Reproduce word for word the lines between those holding "From S2P Require Import K8s." and "ra_extensions : extensions", inclusive, and nothing else from the data below.

+++++

(* ===== verification/GatewayRoots.v ===== *)
(** * The routes of the gateway: data streams and root pipelines

    [insert_routes] connects the pipelines of the destinations to the
    pipelines of the data streams, and these to the root pipelines of their
    signals: the result is [routed], every connector is exported to and
    received from. *)

From Stdlib Require Import Ascii.
From S2P Require Import Prelude.
From S2P Require Import GoStrings.
From S2P Require Import GoSort.
From S2P Require Import K8s.
From S2P Require Import Api.
From S2P Require Import GoLib.
From S2P Require Import CollectorConfig.
From S2P Require Import Destinations.
From S2P Require Import DataStreams.
From S2P Require Import GatewayConfig.
From S2P Require Import GatewayTelemetry.
From S2P Require Import GatewayValid.
From S2P Require Import GatewayRoutes.

(** ** Routed configurations *)

(** All that [collector_accepts] needs but the exporters of the pipelines
    [lacking]. *)
Record routed (U S lacking : list string) (c : Config) : Prop := {
  rt_open : config_open U S c;
  rt_exporters n p : pipelines c !! n = Some p -> Exporters p <> [] ∨ n ∈ lacking;
  rt_connectors x : is_connector c x -> (exists n, exported_from c x n) ∧ (exists m, received_in c x m)
}.

(** [x] does not run in the pipelines [n]. *)
Definition not_run (x n : string) (c : Config) : Prop := forall p, pipelines c !! n = Some p -> x ∉ Processors p.

(** ** Root pipelines *)

Section Roots.
Context (K S lacking : list string).

(** A connector of the root pipelines, received by the pipelines that the
    signal has. *)
Definition root_connector (c : Config) (x : string) : Prop :=
  (exists n, exported_from c x n)
  ∧ ((exists sig, sig ∈ pipeline_signals ∧ carries K sig ∧ x = "odigosrouterconnector/" +:+ sig)
     ∨ x = TracesPostGroupByForwardConnectorName ∧ exists m, received_in c x m).

(** The pipelines [L] were added, and what they need. *)
Record roots_added (L : list string) (c c' : Config) : Prop := {
  ra_receivers : receivers c' = receivers c;
  ra_exporters : exporters c' = exporters c;
  ra_processors : processors c' = processors c;
  ra_extensions : extensions c' = extensions c;
  ra_service : service_extensions c' = service_extensions c;
  ra_connectors x : is_connector c x -> is_connector c' x;
  ra_new_connectors x : is_connector c' x -> is_connector c x ∨ root_connector c' x;
  ra_absent n : n ∈ L -> pipelines c !! n = None;
  ra_old n : n ∉ L -> pipelines c' !! n = pipelines c !! n;
  ra_new n p : n ∈ L -> pipelines c' !! n = Some p ->
    pipeline_open K S c' n p ∧ (Exporters p <> [] ∨ n ∈ lacking)
}.

Lemma roots_grows L c c' : roots_added L c c' -> grows c c'.
Proof.
  intros [Hr Hx Hp _ _ Hc _ Ha Ho _]. split; try done.
  - intros x. unfold is_receiver. by rewrite Hr.
  - intros x. unfold is_exporter. by rewrite Hx.
  - intros x. by rewrite Hp.
  - intros n p Hn. exists p. assert (n ∉ L) as HL by (intros HL; by rewrite (Ha n HL) in Hn).
    rewrite Ho by done. unfold more. auto.
Qed.

Lemma root_connector_grows c c' x : grows c c' -> root_connector c x -> root_connector c' x.
Proof.
  intros Hg [[n Hn] H2]. split; [exists n; by eapply grows_exported|].
  destruct H2 as [?|[? [m Hm]]]; [by left|right]. split; [done|]. exists m. by eapply grows_received.
Qed.

Lemma roots_none L c : (forall n, n ∈ L -> pipelines c !! n = None) -> roots_added L c c.
Proof. intros Ha. split; try done; [by left|]. intros n p Hn. by rewrite (Ha n Hn). Qed.

Lemma roots_trans L1 L2 c c1 c2 :
  roots_added L1 c c1 -> roots_added L2 c1 c2 -> (forall n, n ∈ L1 -> n ∉ L2) -> roots_added (L1 ++ L2) c c2.
Proof.
  intros R1 R2 Hdis. pose proof (roots_grows _ _ _ R2) as G2. split.
  - etrans; [apply (ra_receivers _ _ _ R2)|apply R1].
  - etrans; [apply (ra_exporters _ _ _ R2)|apply R1].
  - etrans; [apply (ra_processors _ _ _ R2)|apply R1].
  - etrans; [apply (ra_extensions _ _ _ R2)|apply R1].
  - etrans; [apply (ra_service _ _ _ R2)|apply R1].
  - intros x Hx. by apply (ra_connectors _ _ _ R2), (ra_connectors _ _ _ R1).
  - intros x [Hx|?]%(ra_new_connectors _ _ _ R2); [|by right].
    apply (ra_new_connectors _ _ _ R1) in Hx as [?|?]; [by left|right]. by eapply root_connector_grows.
  - intros n [Hn|Hn]%elem_of_app; [by apply R1|]. rewrite <-(ra_old _ _ _ R1); [by apply R2|].
    intros Hn'. by apply (Hdis n).
  - intros n [Hn1 Hn2]%not_elem_of_app. rewrite (ra_old _ _ _ R2) by done. by apply R1.
  - intros n p [Hn|Hn]%elem_of_app Hp.
    + rewrite (ra_old _ _ _ R2) in Hp by by apply Hdis. destruct (ra_new _ _ _ R1 n p Hn Hp) as [Hop ?].
      split; [|done]. by eapply pipeline_open_grows.
    + by apply (ra_new _ _ _ R2).
Qed.

Lemma roots_if (b : bool) L c c' :
  (forall n, n ∈ L -> pipelines c !! n = None) -> (b = true -> roots_added L c c') ->
  roots_added L c (if b then c' else c).
Proof. destruct b; auto using roots_none. Qed.

Lemma roots_more L L' c c' :
  roots_added L c c' -> (forall n, n ∈ L -> n ∈ L') -> (forall n, n ∈ L' -> pipelines c !! n = None) ->
  roots_added L' c c'.
Proof.
  intros R Hsub Habs. destruct R as [? ? ? ? ? ? ? ? Ho Hn]. split; auto.
  intros n p HL' Hp. destruct (decide (n ∈ L)) as [|HL]; [by apply Hn|].
  rewrite Ho, Habs in Hp by done. done.
Qed.

Lemma exported_at c n p x : pipelines c !! n = Some p -> x ∈ Exporters p -> exported_from c x n.
Proof. by exists p. Qed.

(** The processors of a root pipeline. *)
Definition root_processors (c : Config) (ps : list string) : Prop :=
  Forall (fun x => is_Some (processors c !! x)) ("resource/odigos-version" :: ps)
  ∧ NoDup ("resource/odigos-version" :: ps).

Lemma signal_in sig : sig ∈ pipeline_signals -> sig +:+ "/in" ∈ root_pipelines.
Proof. intros Hs. unfold root_pipelines. by apply list_elem_of_fmap_2 with (f := fun s => s +:+ "/in"). Qed.

Lemma root_added signal sig ps ext c :
  sig ∈ pipeline_signals -> to_lower signal = sig -> GetTelemetryRootPipelineName signal = sig +:+ "/in" ->
  carries K sig -> is_receiver c "otlp" -> root_processors c ps -> pipelines c !! (sig +:+ "/in") = None ->
  roots_added [sig +:+ "/in"] c (applyRootPipelineForSignal signal ps ext c).
Proof.
  intros Hsig Hlow Hname Hcar Hotlp [Hps Hnd] Habs. unfold applyRootPipelineForSignal. rewrite Hlow, Hname.
  set (x := "odigosrouterconnector/" +:+ sig). set (n := sig +:+ "/in") in *.
  set (p := mkPipeline ["otlp"] ("resource/odigos-version" :: ps) [x]).
  set (c' := set_pipeline n p _).
  assert (Hat : pipelines c' !! n = Some p) by (unfold c'; simpl; by rewrite lookup_insert_eq).
  assert (Hx : exported_from c' x n) by (eapply exported_at; [exact Hat|by left]).
  split; try done.
  - intros y Hy. unfold is_connector. simpl. by apply insert_is_Some.
  - intros y. unfold is_connector. simpl. intros [<-|[_ ?]]%lookup_insert_is_Some; [right|by left].
    split; [by exists n|]. left. by exists sig.
  - intros m ->%list_elem_of_singleton. done.
  - intros m [Hm _]%not_elem_of_cons. simpl. by rewrite lookup_insert_ne.
  - intros m q ->%list_elem_of_singleton. rewrite Hat. intros [= <-]. split; [|by left]. split; simpl.
    + split; [done|]. constructor; [|done]. by left.
    + constructor; [|done]. right. split; [|by constructor].
      unfold is_connector. simpl. rewrite lookup_insert_eq. by eexists.
    + by split.
Qed.

(** The split of the processors of the traces pipelines. *)
Lemma elem_of_ordered x ps : x ∈ orderExportingPipelineProcessors ps <-> x ∈ ps.
Proof.
  unfold orderExportingPipelineProcessors. rewrite elem_of_app, !list_elem_of_filter. split; [naive_solver|].
  intros Hx. destruct (decide (x = OdigosTailSamplingProcessorName)) as [->|]; [left; split; [done|by left]|].
  destruct (decide (x = GenericBatchProcessorConfigKey)) as [->|]; [left; split; [done|by right; left]|]. by right.
Qed.

Lemma ordered_NoDup ps : NoDup ps -> NoDup (orderExportingPipelineProcessors ps).
Proof.
  intros Hnd. unfold orderExportingPipelineProcessors. apply NoDup_app. split_and!.
  - apply NoDup_filter. by apply (bool_decide_unpack _).
  - intros x [_ Hx]%list_elem_of_filter [[? ?] _]%list_elem_of_filter.
    repeat (apply elem_of_cons in Hx as [->|Hx]; [done|]). by apply elem_of_nil in Hx.
  - by apply NoDup_filter.
Qed.

Lemma split_processors c ps post :
  root_processors c (ps ++ post) ->
  let '(tracesIn, tracesExporting) := splitTracesProcessorsForPipelines ps post in
  root_processors c tracesIn
  ∧ Forall (fun x => is_Some (processors c !! x)) tracesExporting ∧ NoDup tracesExporting.
Proof.
  intros [Hps Hnd]. rewrite Forall_forall in Hps. apply NoDup_cons in Hnd as [Hv Hnd].
  apply NoDup_app in Hnd as (Hnd & Hdis & Hnd'). unfold splitTracesProcessorsForPipelines. split_and!.
  - split.
    + apply Forall_forall. intros x [->|[_ Hx]%list_elem_of_filter]%elem_of_cons; apply Hps; set_solver.
    + constructor; [|by apply NoDup_filter]. intros [_ Hx]%list_elem_of_filter. apply Hv. set_solver.
  - apply Forall_forall. intros x [[_ Hx]%elem_of_ordered%list_elem_of_filter|Hx]%elem_of_app; apply Hps; set_solver.
  - apply NoDup_app. split_and!; [by apply ordered_NoDup, NoDup_filter| |done].
    intros x [_ Hx]%elem_of_ordered%list_elem_of_filter. by apply Hdis.
Qed.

+++++

▶ **TASK RESULT**
From S2P Require Import K8s.
From S2P Require Import Api.
From S2P Require Import GoLib.
From S2P Require Import CollectorConfig.
From S2P Require Import Destinations.
From S2P Require Import DataStreams.
From S2P Require Import GatewayConfig.
From S2P Require Import GatewayTelemetry.
From S2P Require Import GatewayValid.
From S2P Require Import GatewayRoutes.

(** ** Routed configurations *)

(** All that [collector_accepts] needs but the exporters of the pipelines
    [lacking]. *)
Record routed (U S lacking : list string) (c : Config) : Prop := {
  rt_open : config_open U S c;
  rt_exporters n p : pipelines c !! n = Some p -> Exporters p <> [] ∨ n ∈ lacking;
  rt_connectors x : is_connector c x -> (exists n, exported_from c x n) ∧ (exists m, received_in c x m)
}.

(** [x] does not run in the pipelines [n]. *)
Definition not_run (x n : string) (c : Config) : Prop := forall p, pipelines c !! n = Some p -> x ∉ Processors p.

(** ** Root pipelines *)

Section Roots.
Context (K S lacking : list string).

(** A connector of the root pipelines, received by the pipelines that the
    signal has. *)
Definition root_connector (c : Config) (x : string) : Prop :=
  (exists n, exported_from c x n)
  ∧ ((exists sig, sig ∈ pipeline_signals ∧ carries K sig ∧ x = "odigosrouterconnector/" +:+ sig)
     ∨ x = TracesPostGroupByForwardConnectorName ∧ exists m, received_in c x m).

(** The pipelines [L] were added, and what they need. *)
Record roots_added (L : list string) (c c' : Config) : Prop := {
  ra_receivers : receivers c' = receivers c;
  ra_exporters : exporters c' = exporters c;
  ra_processors : processors c' = processors c;
  ra_extensions : extensions c' = extensions c;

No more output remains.